Bussard was born in Washington, D.C., in 1928. His mother was one of the first architecture graduates at Carnegie Tech. At age 7, he moved to California where his father, a civil engineer, had a company, and he grew up in Westwood.
Though clearly blessed with a fine mind, Bussard flunked out of Cal Tech, then entered the University of California at Los Angeles after a road trip to Chicago with friends. He graduated with a bachelor's degree in engineering in 1950 and a master's two years later. After working on the FALCON missile program at Hughes Aircraft Company and on solid rocket propellants for the Whirlajet Corp., he joined the Oak Ridge National Laboratory in Tennessee, where he did design work on the Aircraft Reactor Experiment. In June 1955, he moved to Los Alamos National Laboratory, where he helped develop the Rover nuclear rocket program.

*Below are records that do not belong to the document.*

(* ===== verification/HistoryWrites.v ===== *)
(** Sessions in a history: a file is opened for writing, or created, then
    changed and closed.  Whatever the latest snapshot has for it, the handlers
    return what the operations return on the contents alone, and the history
    goes on with the new contents and the same views in every snapshot. *)

From S2P Require Import Prelude Posix PosixSpec PosixPath Types Util UtilTheorems Mflock UtilLocking Layout Tree.
From S2P Require Import Snapshot SnapshotTheorems SnapshotDestroy Block CopyOnWrite BlockWrite BlockRead Mfd SnSteps.
From S2P Require Import FuseFd SnapshotIsolation FusePath MfdTheorems Descriptors SnStepsTheorems Survival.
From S2P Require Import Reopen Sessions HistoryNames History HistoryOpen HistorySessions.

(** A change of contents at a path: number and metadata stay. *)
Lemma frame_entry touch s s' p i m c c' :
  frame touch s s' -> entry_at s p = Some (i, Inode m c) -> regular s' i c' -> entry_at s' p = Some (i, Inode m c').
Proof.
  intros H [Hn Hi]%entry_at_Some (m' & Hi' & _). apply entry_at_Some. rewrite (fr_names _ _ _ H). split; [done |].
  pose proof (fr_meta _ _ _ H i) as E. rewrite Hi, Hi' in E. injection E as ->. done.
Qed.

(** ** Changes and closing *)

Section Tail.
Context (R : path) (w : world) (h : hstate) (f : fname) (e : fentry).
Context (Hi : hist_inv R w h) (He : h_files h !! f = Some e).
(** The handle [fh] has been published in [wp], for a file that is [main]. *)
Context (opener : M (Z * option Z)) (wp : world) (fh : Z) (app : bool) (im : nat) (m : stat_t) (main : list Z) (k : Z).
Context (Hopen : opener w = Some ((0, Some fh), wp)).
Context (Hstep : tree_step R (h_ids h) f (w_os w) (w_os wp)) (Hmem : mem_step w wp).
Context (Hent : entry_at (w_os wp) (R ++ full f) = Some (im, Inode m main)).
Context (Hr : S_ISDIR (st_mode m) = false) (Hst : stat_wf (stat_of im (Inode m []))) (Hk : 0 <= k).

Let Hf : name_ok f.
Proof. by eapply hv_names. Qed.

Lemma tail_saved ops id0 ip id old map dat :
  head (h_ids h) = Some id0 -> head (fe_views e) = Some (Some old) ->
  os_names (w_os wp) !! map_name R id0 f = Some ip -> os_names (w_os wp) !! dat_name R id0 f = Some id ->
  file_inv mflock_lock mflock_unlock im ip id old {[ fh := app ]} ∅ wp main map dat ->
  zlen dat <= fe_used e + growth e k -> fe_used e + growth e (k + zlen ops) < 2 ^ 62 -> Forall wop_ok ops ->
  let '(outs, main') := wops_exec app main ops in
  zlen main' < 2 ^ 61 ->
  exists w', session_of mflock_lock mflock_unlock opener ops w = Some ((0, outs, 0), w') /\
    hist_inv R w' (with_file h f (after_session e (Some main') (k + zlen ops))).
Proof using All.
  intros Hid Hv Hp Hd Hinv Hdat Hroom Hops. pose proof (tr_faults _ _ _ _ (ts_ok _ _ _ _ _ Hstep)) as Hfl.
  assert (Hg : forall x, growth e x = x * (zlen old + 2 * BL_S)).
  { intros x. unfold growth. destruct (fe_views e); [done |]. by injection Hv as ->. }
  destruct (session_saved mflock_lock mflock_unlock opener w wp fh im ip id old main map dat app ops Hopen Hinv Hfl Hops)
    as (outs & main' & w' & -> & Es & []); [unfold room; rewrite !Hg in *; lia |].
  intros Hsz. exists w'. split; [done |]. destruct sp_os as (s2 & x & Eos & Hfr).
  destruct sp_saved as (map' & dat' & Hmap' & Hdat' & Hcow & Hal & Hlen). pose proof (zlen_nonneg ops).
  assert (Hnames : os_names (w_os w') = os_names (w_os wp)) by (rewrite Eos; apply (fr_names _ _ _ Hfr)).
  assert (Hs2 : tree_step R (h_ids h) f (w_os wp) s2).
  { eapply tree_step_frame; [done | apply Hstep | done |]. apply entry_at_Some in Hent as [Hn _].
    intros i [-> | [-> | ->]]; [exists (R ++ full f); split; [done | by left] | exists (map_name R id0 f) | exists (dat_name R id0 f)];
      (split; [done | right; exists id0; auto]). }
  eapply (end_saved R w w') with (id0 := id0) (ip := ip) (id := id) (old := old) (map := map') (dat := dat'); rewrite ?Hnames; try done.
  - lia.
  - eapply tree_step_trans; [done |]. eapply tree_step_trans; [done |]. rewrite Eos. apply tree_step_same; try done; [apply Hs2 | apply Hs2].
  - eapply mem_step_trans; [done |]. by split.
  - exists im, m. split_and!; try done. rewrite Eos in *. change (entry_at (set_fds x s2) ?p) with (entry_at s2 p). by eapply frame_entry.
  - rewrite !Hg in *. lia.
Qed.

Lemma tail_plain ops mfd :
  plain_writer wp fh mfd im main app -> (0 <= mapfd mfd -> is_Some (os_fds (w_os wp) !! mapfd mfd) /\ mapfd mfd <> mainfd mfd) ->
  plain_in R (h_ids h) f e (w_os wp) -> Forall wop_ok ops ->
  let '(outs, main') := wops_exec app main ops in
  zlen main' < 2 ^ 61 ->
  exists w', session_of mflock_lock mflock_unlock opener ops w = Some ((0, outs, 0), w') /\
    hist_inv R w' (with_file h f (after_session e (Some main') (k + zlen ops))).
Proof using All.
  intros Hp Hmap Hpi Hops. pose proof (ts_ok _ _ _ _ _ Hstep) as Hok. pose proof Hok as [Hwf Hfl _ _].
  destruct (session_plain mflock_lock mflock_unlock opener w wp fh mfd im main app ops Hopen Hp Hmap Hops)
    as (outs & main' & w' & x & -> & Es & Hfs & Hj & Hos).
  intros Hsz. exists w'. split; [done |]. pose proof (zlen_nonneg ops). pose proof Hent as [Hn Hin]%entry_at_Some.
  pose proof (frame_set_data (eq im) im main' (w_os wp) eq_refl) as Hfr.
  assert (Hs2 : tree_step R (h_ids h) f (w_os wp) (set_data im main' (w_os wp))).
  { eapply tree_step_frame; [done | done | done |]. intros i <-. exists (R ++ full f). split; [done | by left]. }
  assert (Hsame : same_but (eq (R ++ full f)) (w_os wp) (w_os w')).
  { rewrite Hos. intros p Hp'. change (entry_at (set_fds x ?s) ?p) with (entry_at s p). rewrite (frame_same_but _ _ _ Hfr); [done |].
    intros (i & Hi' & <-). apply Hp'. by eapply (wf_inj _ Hwf). }
  eapply end_plain; try done.
  - lia.
  - eapply tree_step_trans; [done |]. eapply tree_step_trans; [done |]. rewrite Hos. by apply tree_step_same; [| | | apply Hs2].
  - eapply mem_step_trans; [done |]. destruct Hmem. split; [by rewrite Hfs | by rewrite Hfs | unfold buffer_ok; by rewrite Hfs | done].
  - exists im, m. split_and!; try done. rewrite Hos. change (entry_at (set_fds x ?s) ?p) with (entry_at s p).
    eapply frame_entry; [done | done |]. by eapply regular_set_data; exists m.
  - eapply plain_in_move; [| done]. intros id0 _. split; (eapply same_but_node; [done |]); by apply main_not_sn_file.
Qed.
End Tail.

(** ** Handles in a world with more descriptors *)

Lemma saved_handle_more w w' mfd ip id old map dat :
  more_fds (w_os w) (w_os w') -> saved_handle w mfd ip id old map dat -> saved_handle w' mfd ip id old map dat.
Proof.
  intros [_ Ei _ Hm] []. split; try done; unfold regular, open_on in *; rewrite ?Ei; try done.
  - destruct sh_mapfd as [pos ?]. exists pos. by apply Hm.
  - destruct sh_datfd as [pos ?]. exists pos. by apply Hm.
Qed.

Lemma save_ready_same w w' old main map dat :
  w_fs w' = w_fs w -> os_faults (w_os w') = [] ->
  save_ready mflock_lock mflock_unlock w old main map dat -> save_ready mflock_lock mflock_unlock w' old main map dat.
Proof. intros E Hf []. split; try done; unfold buffer_ok in *; by rewrite E. Qed.

Lemma plain_mapfd w1 s mfd fd idle w : sn_opened idle w w1 mfd -> plain_handle mfd -> more_fds (w_os w1) s -> os_fds (w_os w1) !! fd = None ->
  0 <= mapfd mfd -> is_Some (os_fds s !! mapfd mfd) /\ mapfd mfd <> fd.
Proof.
  intros [_ Ho _] [Hd _] Hm Hfd Hge. rewrite sn_fds_one in Ho by done.
  destruct (ow_mine _ _ _ Ho (mapfd mfd) (list_elem_of_here _ _)) as (_ & _ & [o Hx]). split; [exists o; by apply (mf_fds _ _ Hm) |].
  intros <-. congruence.
Qed.

(** ** Opening for writing *)

Lemma hist_session R w h f e main flags ops :
  hist_inv R w h -> h_files h !! f = Some e -> fe_main e = Some main -> write_flags flags -> Forall wop_ok ops ->
  fe_used e + growth e (zlen ops) < 2 ^ 62 ->
  let '(outs, main') := wops_exec (has flags O_APPEND) main ops in
  zlen main' < 2 ^ 61 ->
  exists w', session mflock_lock mflock_unlock (inpath f) flags ops w = Some ((0, outs, 0), w') /\
    hist_inv R w' (with_file h f (after_session e (Some main') (zlen ops))).
Proof.
  intros Hi He Hmn Hfl Hops Hroom. destruct (hv_names _ _ _ Hi f e He) as (Hf & Hmf & _). pose proof (hv_sns _ _ _ Hi) as Hsn.
  destruct (hist_open_sn R w h f e Hi He) as (w1 & mfd & E1 & []). pose proof (ts_ok _ _ _ _ _ oi_step) as Hok1. pose proof Hok1 as [Hwf1 Hf1 _ _].
  assert (Hm1 : mem_step w w1) by (eapply sn_opened_mem; [apply (hv_buffer _ _ _ Hi) | done]).
  destruct (main_at R w h f e Hi He (w_os w1) main Hmn Hwf1 oi_main) as (im & m & Hent & Hat & Hr & Hst).
  pose proof (esfs_open_write_run mflock_lock mflock_unlock w (inpath f) _ flags mfd w1 im main (so_faults _ _ _ Hsn) (proj1 (proj2 Hf))
    (map_path_main R _ _ f (so_layout _ _ _ Hsn) Hmf) Hfl E1 Hf1 Hat) as Eo.
  set (fh := fresh (dom (w_mfds w1))) in *. set (fd := fresh_fd (w_os w1)) in *.
  set (s2 := opened (w_os w1) im (open_flags flags)) in *. set (wp := published w1 mfd fd s2) in *.
  pose proof (more_fds_opened (w_os w1) im (open_flags flags) : more_fds (w_os w1) s2) as Hmf2.
  assert (Hfd : fd_file s2 fd im main O_RDWR (has flags O_APPEND)).
  { apply fd_file_split. split; [by apply opened_writer | apply Hat]. }
  pose proof (sn_opened_number _ _ _ _ oi_sn) as Hnum.
  assert (Hsp : tree_step R (h_ids h) f (w_os w) (w_os wp)) by (eapply tree_step_trans; [done |]; by apply tree_step_same).
  assert (Hmp : mem_step w wp) by (destruct Hm1; by split).
  pose proof (lookup_insert_eq (w_mfds w1) fh (set_is_main mfd_main (set_mainfd fd mfd)) : w_mfds wp !! fh = _) as Hfh.
  destruct oi_kind as [(id0 & ip & id & old & map & dat & []) | [Hp Hpi]].
  - eapply (tail_saved R w h f e Hi He _ wp fh (has flags O_APPEND) im m main 0 Eo Hsp Hmp Hent Hr Hst ltac:(done) ops id0 ip id old map dat);
      try done; [| pose proof (growth_nonneg e 0 ltac:(done)); lia].
    eapply (handle_file_inv _ _ wp mfd); try done.
    + by eapply saved_handle_more.
    + eapply (save_ready_same w1); [done | done |]. by rewrite Hmn in si_ready.
    + by eapply (main_apart R w h f e Hi He (w_os w1)).
    + by eapply (main_apart R w h f e Hi He (w_os w1)).
    + by left.
  - eapply (tail_plain R w h f e Hi He _ wp fh (has flags O_APPEND) im m main 0 Eo Hsp Hmp Hent Hr Hst ltac:(done) ops); try done.
    + split; try done; [apply Hp | by exists O_RDWR].
    + exact (plain_mapfd w1 s2 mfd fd idle_table w oi_sn Hp Hmf2 (fresh_fd_free _)).
Qed.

In the fall of 1957, with support from the lab, Bussard began graduate school at Princeton University, earning a master's degree in physics in 1959 and a doctorate in 1961. His was one of the first doctorates in the college's new plasma physics program. He returned to the lab, working there until 1962, when he left to re-enter private industry. He worked on concepts such as nuclear space propulsion for a variety of companies including Space Technology Labs, a division of Xerox and CSI Corp. He came back to the lab briefly before becoming assistant director for development and technology at the U.S. Atomic Energy Commission in 1973. There he worked with Hirsch on the development of the controlled fusion energy program, reorienting the agency from physics research to engineering objectives and helping to build the fusion budget.
In 1976, Bussard founded the company Inesco to build small Tokamak fusion reactors called Riggatrons. He holds numerous patents and has published widely in leading journals.
Bussard is survived by his wife, four children and five grandchildren.